RECORDS FOR THIS EXERCISE:
(** What the operation answers the spine. *)
Definition control_answers (pl : Plane) (args : json) : Answers :=
  match load_args args with
  | None => mkAnswers false false false PreviewDenied false ApplyDenied
  | Some a =>
      let applied := _apply_modify_approval_control pl a in
      mkAnswers true true (control_gate_premise_lost pl a) (PreviewReturns (_preview_modify_approval_control pl a))
        (match applied with Ok _ => true | Err _ => false end)
        (match applied with Ok (_, r) => ApplyReturns r | Err e => ApplyRaises e end)
  end.

(** ** The endpoints *)
Inductive endpoint_error :=
| NotSuperadmin | PolicyNotFound | NotGateable | BuiltinPolicy | Moot (detail : str) | QueueRefused (e : decision_error) | IntegrityError.

Definition CONTROL_OPERATION : str := "modify_approval_control".

(** [Ok None]: the lock is off, go on inline. *)
Definition maybe_gate_control (pl : Plane) (w : World) (u : actor) (a : ModifyApprovalControlArgs) (rt : str) (rid : option str)
    (display : str) (pending : nat) (now : Z) (id : str) : Prelude.result endpoint_error (option World) :=
  if negb (is_controls_protected pl) then Ok None
  else
    let p := _preview_modify_approval_control pl a in
    _ ← raise_if (negb (p_ok p)) (Moot (p_detail p));
    let sub := mkSubmission Gate CONTROL_OPERATION rt rid display (dump_args a) "approvals self-protection lock" None
                 (a_display u) (now + 168 * HOUR) in
    match create_change_request w pending u sub (p_text p) id with
    | Err e => Err (QueueRefused e)
    | Ok w' => Ok (Some w')
    end.

(** The tables the endpoints write. *)
Record Site := mkSite { plane : Plane; config : Config }.
Definition queue (s : Site) (w : World) : Site := mkSite (plane s) (mkConfig w (sessions (config s))).
Definition inline (s : Site) (pl : Plane) : Site := mkSite pl (config s).

Definition GATEABLE_ACTIONS : list str := ["delete"; "admin"].
Definition GATEABLE_RESOURCE_TYPES : list str :=
  ["subnet"; "ip_block"; "ip_space"; "dns_zone"; "dhcp_scope"; "dhcp_server_group"; "manage_block_sync"].
Definition RISKY_OPERATION_NAMES : list str :=
  ["delete_subnet"; "delete_block"; "delete_space"; "delete_zone"; "delete_scope"; "delete_group"; "create_network_block"].

Section registry.
Context (get_operation : str → option Operation).

Definition gateable_pairs : list (str * str) := omap (λ n, get_operation n ≫= required_permission) RISKY_OPERATION_NAMES.

Definition _validate_gateable (action rt : option str) : bool :=
  from_option (λ a, bool_decide (a ∈ GATEABLE_ACTIONS)) true action
  && from_option (λ t, bool_decide (t ∈ GATEABLE_RESOURCE_TYPES)) true rt
  && match action, rt with Some a, Some t => bool_decide ((a, t) ∈ gateable_pairs) | _, _ => true end.

Definition create_policy (s : Site) (u : actor) (body : ApprovalPolicy) : Prelude.result endpoint_error Site :=
  _ ← raise_if (negb (is_effective_superadmin (a_user u))) NotSuperadmin;
  _ ← raise_if (negb (_validate_gateable (Some (p_action body)) (Some (p_resource_type body)))) NotGateable;
  _ ← raise_if (bool_decide (is_Some (get_policy (plane s) (p_id body)))) IntegrityError;
  let p := mkPolicy (p_id body) (p_name body) (p_resource_type body) (p_action body) (p_min_count body) (p_enabled body)
             (p_applies_to_superadmin body) (p_ttl_hours body) false in
  let pl := with_policies (plane s) (policies (plane s) ++ [p]) in
  Ok (inline s (_control_audit pl "write" "approval_policy" (p_id p) (p_name p)
        (Some (JObj [("resource_type" : str, JStr (p_resource_type p)); ("action" : str, JStr (p_action p));
                     ("min_count" : str, from_option JInt JNull (p_min_count p)); ("enabled" : str, JBool (p_enabled p))])))).

(** [pending], [now] and [id] as in [create_change_request]. *)
Definition gate_control (s : Site) (u : actor) (a : ModifyApprovalControlArgs) (rt rid display : str) (pending : nat) (now : Z) (id : str)
    : Prelude.result endpoint_error (option Site) :=
  match maybe_gate_control (plane s) (world (config s)) u a rt (Some rid) display pending now id with
  | Err e => Err e
  | Ok r => Ok (queue s <$> r)
  end.

Definition update_policy (s : Site) (u : actor) (pid : str) (changes : ApprovalPolicyUpdate) (pending : nat) (now : Z) (id : str)
    : Prelude.result endpoint_error Site :=
  _ ← raise_if (negb (is_effective_superadmin (a_user u))) NotSuperadmin;
  match get_policy (plane s) pid with
  | None => Err PolicyNotFound
  | Some p =>
      _ ← raise_if (negb (_validate_gateable (default (Some (p_action p)) (u_action changes))
                            (default (Some (p_resource_type p)) (u_resource_type changes)))) NotGateable;
      gated ← (if is_controls_protected (plane s) && negb (bool_decide (length (_coverage_reducing_diffs p changes) = 0%nat))
               then gate_control s u (mkArgs UpdatePolicy (Some pid) (Some changes)) "approval_policy" pid (p_name p) pending now id
               else Ok None);
      match gated with
      | Some s' => Ok s'
      | None =>
          match set_fields p changes with
          | None => Err IntegrityError
          | Some p' =>
              Ok (inline s (_control_audit (replace_policy (plane s) p') "write" "approval_policy" pid (p_name p')
                    (Some (JObj (update_items changes)))))
          end
      end
  end.

Definition delete_policy (s : Site) (u : actor) (pid : str) (pending : nat) (now : Z) (id : str) : Prelude.result endpoint_error Site :=
  _ ← raise_if (negb (is_effective_superadmin (a_user u))) NotSuperadmin;
  match get_policy (plane s) pid with
  | None => Err PolicyNotFound
  | Some p =>
      _ ← raise_if (p_is_builtin p) BuiltinPolicy;
      gated ← (if is_controls_protected (plane s)
               then gate_control s u (mkArgs DeletePolicy (Some pid) None) "approval_policy" pid (p_name p) pending now id
               else Ok None);
      match gated with
      | Some s' => Ok s'
      | None => Ok (inline s (_control_audit (remove_policy (plane s) pid) "delete" "approval_policy" pid (p_name p) None))
      end
  end.

Definition turn_lock_on (pl : Plane) : Plane :=
  if is_controls_protected pl then pl
  else _control_audit (with_lock pl true) "update" "platform_settings" "approvals_protect_controls"
         "Approval self-protection lock" (Some (JObj [("approvals_protect_controls" : str, JBool true)])).

(** [toggle_feature_module] for [governance.approvals]. *)
Definition toggle_approvals_module (s : Site) (u : actor) (enabled protect_controls : bool) (pending : nat) (now : Z) (id : str)
    : Prelude.result endpoint_error Site :=
  _ ← raise_if (negb (is_effective_superadmin (a_user u))) NotSuperadmin;
  gated ← (if enabled then Ok None
           else gate_control s u (mkArgs DisableModule None None) "feature_module" MODULE_ID "Approval workflows" pending now id);
  match gated with
  | Some s' => Ok s'
  | None =>
      let pl := _control_audit (with_module (plane s) enabled) "update" "feature_module" MODULE_ID "Approval workflows"
                  (Some (JObj [("enabled" : str, JBool enabled)])) in
      Ok (inline s (if enabled && protect_controls then turn_lock_on pl else pl))
  end.

Definition set_approvals_lock (s : Site) (u : actor) (enabled : bool) (pending : nat) (now : Z) (id : str)
    : Prelude.result endpoint_error Site :=
  _ ← raise_if (negb (is_effective_superadmin (a_user u))) NotSuperadmin;
  if enabled then Ok (inline s (turn_lock_on (plane s)))
  else
    gated ← gate_control s u (mkArgs Unlock None None) "platform_settings" "approvals_protect_controls"
              "Approval self-protection lock" pending now id;
    Ok (default s gated).

(** [break_glass], past the phrase and the step-up. *)
Definition break_glass (s : Site) (u : actor) (k : ControlKind) (pid : option str) : Prelude.result endpoint_error Site :=
  _ ← raise_if (negb (is_effective_superadmin (a_user u))) NotSuperadmin;
  let a := mkArgs k pid None in
  let p := _preview_modify_approval_control (plane s) a in
  let log more := _control_audit (plane s) "approvals.break_glass" "approval_control" (kind_text k) ("Break-glass: " ++ kind_text k)
                    (Some (JObj ([kind_item k; ("policy_id" : str, text_or_null pid)] ++ more))) in
  if negb (p_ok p) then Err (Moot (p_detail p))
  else if p_idempotent p then Ok (inline s (log [("idempotent" : str, JBool true); ("detail" : str, JStr (p_detail p))]))
  else match _apply_modify_approval_control (log []) a with
       | Err _ => Ok (inline s (log []))
       | Ok (pl, _) => Ok (inline s pl)
       end.

(** ** Everything together *)
Inductive site_event :=
| EvCreatePolicy (u : actor) (body : ApprovalPolicy)
| EvUpdatePolicy (u : actor) (pid : str) (changes : ApprovalPolicyUpdate) (pending : nat) (now : Z) (id : str)
| EvDeletePolicy (u : actor) (pid : str) (pending : nat) (now : Z) (id : str)
| EvToggle (u : actor) (enabled protect_controls : bool) (pending : nat) (now : Z) (id : str)
| EvLock (u : actor) (enabled : bool) (pending : nat) (now : Z) (id : str)
| EvBreakGlass (u : actor) (k : ControlKind) (pid : option str)
| EvSpine (ev : event).

Definition is_control (w : World) (id : str) : bool :=
  from_option (λ cr, needs_superadmin (operation (submission cr))) false (change_request w !! id).

(** An approval of a control request asks the operation, whose [apply()] writes
    the plane when the spine gets that far; only the endpoints submit one. *)
Definition spine_step (s : Site) (ev : event) : Site :=
  let w := world (config s) in
  match ev with
  | Create _ _ sub _ _ => if needs_superadmin (operation sub) then s else mkSite (plane s) (step get_operation (config s) ev)
  | Approve id a request note _ clock =>
      match change_request w !! id with
      | Some cr =>
          if needs_superadmin (operation (submission cr)) then
            let args := args (submission cr) in
            let c' := step get_operation (config s) (Approve id a request note (control_answers (plane s) args) clock) in
            let applied := negb (bool_decide (length (effects (world c')) = length (effects w))) in
            mkSite (if applied
                    then match load_args args with
                         | Some x => match _apply_modify_approval_control (plane s) x with Ok (pl, _) => pl | Err _ => plane s end
                         | None => plane s
                         end
                    else plane s) c'
          else mkSite (plane s) (step get_operation (config s) ev)
      | None => mkSite (plane s) (step get_operation (config s) ev)
      end
  | _ => mkSite (plane s) (step get_operation (config s) ev)
  end.

Definition or_site (s : Site) (r : Prelude.result endpoint_error Site) : Site := match r with Ok s' => s' | Err _ => s end.

Definition site_step (s : Site) (ev : site_event) : Site :=
  match ev with
  | EvCreatePolicy u body => or_site s (create_policy s u body)
  | EvUpdatePolicy u pid changes pending now id => or_site s (update_policy s u pid changes pending now id)
  | EvDeletePolicy u pid pending now id => or_site s (delete_policy s u pid pending now id)
  | EvToggle u enabled protect pending now id => or_site s (toggle_approvals_module s u enabled protect pending now id)
  | EvLock u enabled pending now id => or_site s (set_approvals_lock s u enabled pending now id)
  | EvBreakGlass u k pid => or_site s (break_glass s u k pid)
  | EvSpine ev => spine_step s ev
  end.
Definition site_run (s : Site) (evs : list site_event) : Site := foldl site_step s evs.
End registry.

(** ** The strongest policy *)
Definition applicable (rt action : str) (count : option Z) (p : ApprovalPolicy) : bool :=
  selected rt action p && over_threshold count p.

Lemma stronger_trans rt a b c : _is_stronger a b rt = true → _is_stronger b c rt = true → _is_stronger a c rt = true.
Proof.
  unfold _is_stronger. do 3 case_bool_decide; simpl; try done; destruct (p_min_count a), (p_min_count b), (p_min_count c);
    simpl; rewrite ?Z.ltb_lt; try done; lia.
Qed.

Lemma stronger_neg_trans rt a b c : _is_stronger a b rt = false → _is_stronger b c rt = false → _is_stronger a c rt = false.
Proof.
  unfold _is_stronger. do 3 case_bool_decide; simpl; try done; destruct (p_min_count a), (p_min_count b), (p_min_count c);
    simpl; rewrite ?Z.ltb_ge; try done; lia.
Qed.

Lemma stronger_irrefl rt a : _is_stronger a a rt = false.
Proof. unfold _is_stronger. case_bool_decide; simpl; destruct (p_min_count a); simpl; rewrite ?Z.ltb_ge; done || lia. Qed.

Lemma stronger_asym rt a b : _is_stronger a b rt = true → _is_stronger b a rt = false.
Proof.
  intros Hab. destruct (_is_stronger b a rt) eqn:Hba; [|done].
  by rewrite <- (stronger_irrefl rt a), (stronger_trans rt a b a).
Qed.

(** Exact before wildcard, then the lower threshold; none is the lowest. *)
Definition outranks (rt : str) (p q : ApprovalPolicy) : Prop :=
  p_resource_type p = rt ∧ p_resource_type q ≠ rt
  ∨ (p_resource_type p = rt ↔ p_resource_type q = rt)
    ∧ ∃ n, p_min_count q = Some n ∧ ∀ m, p_min_count p = Some m → m < n.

PROBLEM: Using the records above, list each line that includes "Approve".

OUTPUT:
  | Approve id a request note _ clock =>
            let c' := step get_operation (config s) (Approve id a request note (control_answers (plane s) args) clock) in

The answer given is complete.